Exercise description:
Of all the lines below, output only those starting at the one with "after the last" and ending at the one with "Definition truthy (s", both ends included, exactly as written.
-- -- --
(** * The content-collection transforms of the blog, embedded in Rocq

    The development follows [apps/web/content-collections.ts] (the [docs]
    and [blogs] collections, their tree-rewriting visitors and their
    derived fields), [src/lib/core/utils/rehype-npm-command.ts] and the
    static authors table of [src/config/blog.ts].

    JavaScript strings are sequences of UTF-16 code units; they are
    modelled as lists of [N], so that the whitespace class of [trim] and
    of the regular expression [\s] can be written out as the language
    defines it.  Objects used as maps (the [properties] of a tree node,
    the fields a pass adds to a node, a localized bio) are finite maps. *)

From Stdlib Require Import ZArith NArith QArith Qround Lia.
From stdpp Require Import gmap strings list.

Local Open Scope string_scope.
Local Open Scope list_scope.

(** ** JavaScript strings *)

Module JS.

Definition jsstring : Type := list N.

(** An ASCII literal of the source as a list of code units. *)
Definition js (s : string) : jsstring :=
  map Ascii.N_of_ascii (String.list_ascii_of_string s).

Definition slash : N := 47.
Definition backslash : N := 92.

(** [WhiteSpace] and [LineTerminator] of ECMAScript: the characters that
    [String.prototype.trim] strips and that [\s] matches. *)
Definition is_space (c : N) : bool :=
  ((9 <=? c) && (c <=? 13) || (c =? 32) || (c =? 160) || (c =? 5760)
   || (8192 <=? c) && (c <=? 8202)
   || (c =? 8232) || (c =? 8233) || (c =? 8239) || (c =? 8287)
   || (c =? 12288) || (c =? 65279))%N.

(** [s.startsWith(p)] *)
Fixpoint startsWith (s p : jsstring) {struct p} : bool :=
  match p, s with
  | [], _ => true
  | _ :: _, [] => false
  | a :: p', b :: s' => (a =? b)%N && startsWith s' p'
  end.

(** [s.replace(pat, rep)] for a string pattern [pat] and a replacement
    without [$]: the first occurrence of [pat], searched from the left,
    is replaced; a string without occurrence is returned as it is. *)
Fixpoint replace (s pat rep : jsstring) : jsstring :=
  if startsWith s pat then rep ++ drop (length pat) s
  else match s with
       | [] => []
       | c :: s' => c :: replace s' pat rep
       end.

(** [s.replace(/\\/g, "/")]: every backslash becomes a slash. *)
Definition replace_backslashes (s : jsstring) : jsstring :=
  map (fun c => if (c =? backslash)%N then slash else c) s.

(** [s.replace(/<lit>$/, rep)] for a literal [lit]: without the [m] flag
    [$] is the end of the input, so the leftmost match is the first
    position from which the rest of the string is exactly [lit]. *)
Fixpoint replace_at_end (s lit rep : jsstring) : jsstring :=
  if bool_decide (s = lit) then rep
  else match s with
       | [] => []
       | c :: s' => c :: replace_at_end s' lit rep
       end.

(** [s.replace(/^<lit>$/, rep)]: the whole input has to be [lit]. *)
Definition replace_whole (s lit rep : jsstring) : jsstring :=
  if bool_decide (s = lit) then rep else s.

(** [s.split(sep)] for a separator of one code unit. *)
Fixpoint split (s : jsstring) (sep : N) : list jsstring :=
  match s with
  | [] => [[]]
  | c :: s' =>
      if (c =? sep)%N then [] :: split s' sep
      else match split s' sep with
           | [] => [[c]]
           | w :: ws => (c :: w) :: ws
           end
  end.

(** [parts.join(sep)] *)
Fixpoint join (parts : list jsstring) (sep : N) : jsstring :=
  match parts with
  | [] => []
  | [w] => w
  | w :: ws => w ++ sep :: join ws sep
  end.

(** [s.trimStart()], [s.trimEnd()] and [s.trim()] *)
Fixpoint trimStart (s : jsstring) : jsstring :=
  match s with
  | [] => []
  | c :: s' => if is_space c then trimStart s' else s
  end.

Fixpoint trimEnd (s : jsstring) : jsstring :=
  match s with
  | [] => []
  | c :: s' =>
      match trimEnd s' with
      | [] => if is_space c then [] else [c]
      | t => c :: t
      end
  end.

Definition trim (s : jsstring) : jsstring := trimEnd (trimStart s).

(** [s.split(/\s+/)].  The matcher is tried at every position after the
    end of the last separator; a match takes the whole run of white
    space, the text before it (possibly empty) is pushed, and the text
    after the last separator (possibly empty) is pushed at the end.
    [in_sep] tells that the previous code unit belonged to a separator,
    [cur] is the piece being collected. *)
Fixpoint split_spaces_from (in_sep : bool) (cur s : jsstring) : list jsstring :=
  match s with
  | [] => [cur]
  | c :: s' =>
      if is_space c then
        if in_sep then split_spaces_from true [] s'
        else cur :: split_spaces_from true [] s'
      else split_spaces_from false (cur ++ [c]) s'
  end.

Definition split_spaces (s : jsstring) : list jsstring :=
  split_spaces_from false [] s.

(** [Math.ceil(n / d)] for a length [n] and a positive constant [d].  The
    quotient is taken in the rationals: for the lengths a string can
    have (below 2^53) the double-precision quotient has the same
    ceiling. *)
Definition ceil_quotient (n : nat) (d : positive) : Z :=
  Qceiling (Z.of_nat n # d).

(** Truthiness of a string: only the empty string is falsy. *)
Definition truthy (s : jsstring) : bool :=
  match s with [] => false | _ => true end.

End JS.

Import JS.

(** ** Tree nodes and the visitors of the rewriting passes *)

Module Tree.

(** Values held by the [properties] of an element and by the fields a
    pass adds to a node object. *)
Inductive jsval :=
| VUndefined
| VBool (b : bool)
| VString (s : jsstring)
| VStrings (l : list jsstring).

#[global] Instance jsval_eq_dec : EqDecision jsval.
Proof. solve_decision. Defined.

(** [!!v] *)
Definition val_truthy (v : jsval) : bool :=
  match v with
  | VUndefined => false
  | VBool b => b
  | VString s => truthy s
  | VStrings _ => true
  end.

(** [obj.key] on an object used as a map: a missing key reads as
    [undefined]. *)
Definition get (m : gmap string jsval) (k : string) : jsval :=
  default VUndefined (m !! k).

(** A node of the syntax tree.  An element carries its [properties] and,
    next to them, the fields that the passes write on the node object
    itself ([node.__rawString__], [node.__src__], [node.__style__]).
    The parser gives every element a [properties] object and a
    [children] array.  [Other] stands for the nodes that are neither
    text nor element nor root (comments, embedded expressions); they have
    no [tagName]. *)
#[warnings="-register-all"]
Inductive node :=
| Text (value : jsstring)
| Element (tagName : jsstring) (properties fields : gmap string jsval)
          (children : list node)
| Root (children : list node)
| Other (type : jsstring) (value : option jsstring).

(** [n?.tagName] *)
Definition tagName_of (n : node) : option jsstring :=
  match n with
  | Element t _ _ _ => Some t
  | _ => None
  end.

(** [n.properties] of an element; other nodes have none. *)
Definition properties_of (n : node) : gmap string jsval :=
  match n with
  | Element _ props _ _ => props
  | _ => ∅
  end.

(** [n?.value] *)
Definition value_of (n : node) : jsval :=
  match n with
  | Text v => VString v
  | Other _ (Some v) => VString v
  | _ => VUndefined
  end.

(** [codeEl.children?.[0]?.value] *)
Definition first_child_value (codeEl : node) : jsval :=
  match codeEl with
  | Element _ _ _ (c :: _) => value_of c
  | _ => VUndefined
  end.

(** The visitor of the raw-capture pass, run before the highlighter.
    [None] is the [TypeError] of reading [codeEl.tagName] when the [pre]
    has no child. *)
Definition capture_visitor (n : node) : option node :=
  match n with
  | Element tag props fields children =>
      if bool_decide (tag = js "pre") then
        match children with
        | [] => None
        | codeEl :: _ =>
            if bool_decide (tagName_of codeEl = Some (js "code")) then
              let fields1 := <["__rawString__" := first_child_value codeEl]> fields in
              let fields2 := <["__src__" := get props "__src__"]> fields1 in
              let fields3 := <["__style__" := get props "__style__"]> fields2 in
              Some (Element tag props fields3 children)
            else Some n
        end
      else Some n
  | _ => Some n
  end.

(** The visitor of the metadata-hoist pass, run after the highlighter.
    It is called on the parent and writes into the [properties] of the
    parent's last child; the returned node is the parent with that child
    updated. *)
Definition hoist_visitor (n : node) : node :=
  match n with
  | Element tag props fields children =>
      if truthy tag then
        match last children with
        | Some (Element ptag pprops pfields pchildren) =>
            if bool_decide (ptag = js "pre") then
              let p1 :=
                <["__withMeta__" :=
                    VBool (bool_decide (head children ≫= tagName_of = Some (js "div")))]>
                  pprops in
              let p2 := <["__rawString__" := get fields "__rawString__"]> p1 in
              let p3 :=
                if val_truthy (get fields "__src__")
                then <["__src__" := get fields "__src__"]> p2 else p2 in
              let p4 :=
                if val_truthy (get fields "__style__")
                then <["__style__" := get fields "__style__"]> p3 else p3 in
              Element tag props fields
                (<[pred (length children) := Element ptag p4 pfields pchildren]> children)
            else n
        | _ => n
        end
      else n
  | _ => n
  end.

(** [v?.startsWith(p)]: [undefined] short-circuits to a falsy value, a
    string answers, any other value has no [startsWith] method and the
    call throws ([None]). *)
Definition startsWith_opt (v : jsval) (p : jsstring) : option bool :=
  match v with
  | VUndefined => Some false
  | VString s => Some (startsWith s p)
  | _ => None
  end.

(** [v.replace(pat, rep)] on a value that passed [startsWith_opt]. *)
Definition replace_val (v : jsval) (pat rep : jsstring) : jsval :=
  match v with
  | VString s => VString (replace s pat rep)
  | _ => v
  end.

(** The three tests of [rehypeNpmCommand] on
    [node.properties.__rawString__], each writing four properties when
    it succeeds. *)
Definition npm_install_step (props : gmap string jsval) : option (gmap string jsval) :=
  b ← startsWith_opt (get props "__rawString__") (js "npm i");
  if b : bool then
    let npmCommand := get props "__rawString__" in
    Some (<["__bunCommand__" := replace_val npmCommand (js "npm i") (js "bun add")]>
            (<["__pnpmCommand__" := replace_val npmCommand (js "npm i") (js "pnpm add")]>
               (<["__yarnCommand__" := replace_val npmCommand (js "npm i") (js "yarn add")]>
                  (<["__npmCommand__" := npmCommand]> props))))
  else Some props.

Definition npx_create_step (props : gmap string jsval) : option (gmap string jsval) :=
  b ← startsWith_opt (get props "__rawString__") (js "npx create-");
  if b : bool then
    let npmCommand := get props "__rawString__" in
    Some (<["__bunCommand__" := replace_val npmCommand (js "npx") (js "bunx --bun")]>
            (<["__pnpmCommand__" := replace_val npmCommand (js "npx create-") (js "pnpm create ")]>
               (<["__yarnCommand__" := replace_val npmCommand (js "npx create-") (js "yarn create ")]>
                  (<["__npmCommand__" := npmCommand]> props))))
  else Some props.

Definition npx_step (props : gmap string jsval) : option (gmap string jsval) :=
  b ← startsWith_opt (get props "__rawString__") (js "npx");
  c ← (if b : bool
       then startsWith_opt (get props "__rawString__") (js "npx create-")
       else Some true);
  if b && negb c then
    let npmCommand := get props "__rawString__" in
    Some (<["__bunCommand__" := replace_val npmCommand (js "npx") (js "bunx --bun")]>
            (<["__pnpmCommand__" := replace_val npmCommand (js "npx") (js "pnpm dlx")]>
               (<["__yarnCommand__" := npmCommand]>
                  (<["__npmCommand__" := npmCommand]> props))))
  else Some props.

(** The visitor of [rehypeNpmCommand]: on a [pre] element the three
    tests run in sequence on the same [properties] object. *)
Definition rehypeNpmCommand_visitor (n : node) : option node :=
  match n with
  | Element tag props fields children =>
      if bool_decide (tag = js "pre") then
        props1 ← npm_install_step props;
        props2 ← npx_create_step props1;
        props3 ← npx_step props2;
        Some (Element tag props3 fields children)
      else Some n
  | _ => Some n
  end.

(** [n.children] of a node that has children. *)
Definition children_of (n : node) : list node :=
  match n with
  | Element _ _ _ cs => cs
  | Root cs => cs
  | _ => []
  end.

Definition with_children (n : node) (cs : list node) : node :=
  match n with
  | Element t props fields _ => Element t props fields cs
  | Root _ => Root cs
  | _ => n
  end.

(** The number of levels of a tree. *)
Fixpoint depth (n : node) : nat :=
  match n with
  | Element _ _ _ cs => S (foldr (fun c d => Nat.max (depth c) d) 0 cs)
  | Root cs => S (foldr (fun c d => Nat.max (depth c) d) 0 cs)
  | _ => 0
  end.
-- -- --
Output for this task:
    after the last separator (possibly empty) is pushed at the end.
    [in_sep] tells that the previous code unit belonged to a separator,
    [cur] is the piece being collected. *)
Fixpoint split_spaces_from (in_sep : bool) (cur s : jsstring) : list jsstring :=
  match s with
  | [] => [cur]
  | c :: s' =>
      if is_space c then
        if in_sep then split_spaces_from true [] s'
        else cur :: split_spaces_from true [] s'
      else split_spaces_from false (cur ++ [c]) s'
  end.

Definition split_spaces (s : jsstring) : list jsstring :=
  split_spaces_from false [] s.

(** [Math.ceil(n / d)] for a length [n] and a positive constant [d].  The
    quotient is taken in the rationals: for the lengths a string can
    have (below 2^53) the double-precision quotient has the same
    ceiling. *)
Definition ceil_quotient (n : nat) (d : positive) : Z :=
  Qceiling (Z.of_nat n # d).

(** Truthiness of a string: only the empty string is falsy. *)
Definition truthy (s : jsstring) : bool :=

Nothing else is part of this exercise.